Collected data entries:
Start of Block

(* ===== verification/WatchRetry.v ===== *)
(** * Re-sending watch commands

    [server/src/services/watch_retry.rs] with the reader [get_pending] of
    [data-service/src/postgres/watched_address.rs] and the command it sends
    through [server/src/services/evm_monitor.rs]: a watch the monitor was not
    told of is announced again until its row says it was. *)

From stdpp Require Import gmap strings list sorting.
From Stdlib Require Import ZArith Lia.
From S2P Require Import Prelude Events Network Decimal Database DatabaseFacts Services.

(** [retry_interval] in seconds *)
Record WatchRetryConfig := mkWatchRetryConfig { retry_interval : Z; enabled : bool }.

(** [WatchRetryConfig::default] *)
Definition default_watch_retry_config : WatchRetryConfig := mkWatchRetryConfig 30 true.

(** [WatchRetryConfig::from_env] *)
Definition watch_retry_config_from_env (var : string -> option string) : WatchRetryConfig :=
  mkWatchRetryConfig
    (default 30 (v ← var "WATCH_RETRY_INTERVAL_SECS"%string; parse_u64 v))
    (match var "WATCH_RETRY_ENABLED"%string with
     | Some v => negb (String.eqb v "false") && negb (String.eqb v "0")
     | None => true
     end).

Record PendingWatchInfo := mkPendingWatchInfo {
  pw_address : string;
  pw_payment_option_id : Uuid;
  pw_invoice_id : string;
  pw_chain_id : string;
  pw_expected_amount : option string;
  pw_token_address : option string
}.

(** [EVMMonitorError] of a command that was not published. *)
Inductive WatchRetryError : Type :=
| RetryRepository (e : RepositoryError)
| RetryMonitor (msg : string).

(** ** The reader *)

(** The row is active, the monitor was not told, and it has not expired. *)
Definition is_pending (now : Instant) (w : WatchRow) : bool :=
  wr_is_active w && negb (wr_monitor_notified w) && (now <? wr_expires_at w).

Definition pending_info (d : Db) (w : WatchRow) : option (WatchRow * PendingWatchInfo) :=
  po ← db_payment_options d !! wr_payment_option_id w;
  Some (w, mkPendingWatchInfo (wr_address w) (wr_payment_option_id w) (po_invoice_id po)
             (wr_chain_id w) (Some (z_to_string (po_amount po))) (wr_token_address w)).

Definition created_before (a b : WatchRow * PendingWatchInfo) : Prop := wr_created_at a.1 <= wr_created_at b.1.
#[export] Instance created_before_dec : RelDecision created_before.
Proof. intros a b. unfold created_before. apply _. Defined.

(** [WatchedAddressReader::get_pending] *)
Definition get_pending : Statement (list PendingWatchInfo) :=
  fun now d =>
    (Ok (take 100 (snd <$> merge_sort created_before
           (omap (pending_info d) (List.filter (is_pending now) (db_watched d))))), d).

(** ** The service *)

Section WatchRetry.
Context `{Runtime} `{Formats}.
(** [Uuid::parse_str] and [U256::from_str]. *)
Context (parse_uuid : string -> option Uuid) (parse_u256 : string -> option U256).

End of Block
Start of Block

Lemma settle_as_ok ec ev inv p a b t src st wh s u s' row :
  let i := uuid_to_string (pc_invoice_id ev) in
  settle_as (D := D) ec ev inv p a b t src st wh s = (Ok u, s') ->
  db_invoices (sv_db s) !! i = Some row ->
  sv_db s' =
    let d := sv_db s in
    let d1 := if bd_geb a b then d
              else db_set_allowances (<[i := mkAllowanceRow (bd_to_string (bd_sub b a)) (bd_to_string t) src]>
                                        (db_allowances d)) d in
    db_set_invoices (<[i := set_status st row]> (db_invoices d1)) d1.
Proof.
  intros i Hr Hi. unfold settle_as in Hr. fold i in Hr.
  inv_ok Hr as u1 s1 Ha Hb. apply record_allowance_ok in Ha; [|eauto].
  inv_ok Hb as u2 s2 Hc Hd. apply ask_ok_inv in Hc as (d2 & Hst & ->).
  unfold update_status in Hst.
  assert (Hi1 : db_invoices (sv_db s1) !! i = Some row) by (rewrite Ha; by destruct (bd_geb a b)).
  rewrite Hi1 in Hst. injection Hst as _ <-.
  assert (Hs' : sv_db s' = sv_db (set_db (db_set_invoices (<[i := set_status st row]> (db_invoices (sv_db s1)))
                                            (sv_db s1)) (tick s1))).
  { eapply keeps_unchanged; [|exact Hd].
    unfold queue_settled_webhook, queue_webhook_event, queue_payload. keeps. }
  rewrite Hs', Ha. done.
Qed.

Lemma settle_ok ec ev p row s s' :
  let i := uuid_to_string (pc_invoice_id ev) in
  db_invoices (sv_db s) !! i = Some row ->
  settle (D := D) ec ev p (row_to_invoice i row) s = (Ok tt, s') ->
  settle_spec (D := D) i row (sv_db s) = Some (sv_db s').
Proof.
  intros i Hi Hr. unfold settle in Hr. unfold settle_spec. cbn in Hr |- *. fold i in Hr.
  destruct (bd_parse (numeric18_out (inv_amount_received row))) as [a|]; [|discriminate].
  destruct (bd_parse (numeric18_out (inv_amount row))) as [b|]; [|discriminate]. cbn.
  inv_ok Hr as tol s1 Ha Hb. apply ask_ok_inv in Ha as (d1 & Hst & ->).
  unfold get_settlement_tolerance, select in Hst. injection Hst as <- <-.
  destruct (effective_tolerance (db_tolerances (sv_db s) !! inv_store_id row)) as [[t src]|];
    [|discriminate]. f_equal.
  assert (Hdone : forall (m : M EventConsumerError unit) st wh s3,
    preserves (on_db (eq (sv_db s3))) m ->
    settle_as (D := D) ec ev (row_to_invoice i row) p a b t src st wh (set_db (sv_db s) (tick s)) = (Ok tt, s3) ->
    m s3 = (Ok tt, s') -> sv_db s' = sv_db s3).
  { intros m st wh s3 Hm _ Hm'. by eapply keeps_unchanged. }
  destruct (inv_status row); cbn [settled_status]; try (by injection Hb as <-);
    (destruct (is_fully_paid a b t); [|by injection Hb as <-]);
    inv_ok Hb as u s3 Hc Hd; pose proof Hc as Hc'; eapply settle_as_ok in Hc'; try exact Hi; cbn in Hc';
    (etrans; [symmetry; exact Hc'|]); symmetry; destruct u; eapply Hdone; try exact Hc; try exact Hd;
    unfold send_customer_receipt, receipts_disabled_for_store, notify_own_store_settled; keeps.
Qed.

End of Block

§ **Brief**: In the records above, locate every line with the string "WatchRow" and copy it.

§ **Written response**:
Definition is_pending (now : Instant) (w : WatchRow) : bool :=
Definition pending_info (d : Db) (w : WatchRow) : option (WatchRow * PendingWatchInfo) :=
Definition created_before (a b : WatchRow * PendingWatchInfo) : Prop := wr_created_at a.1 <= wr_created_at b.1.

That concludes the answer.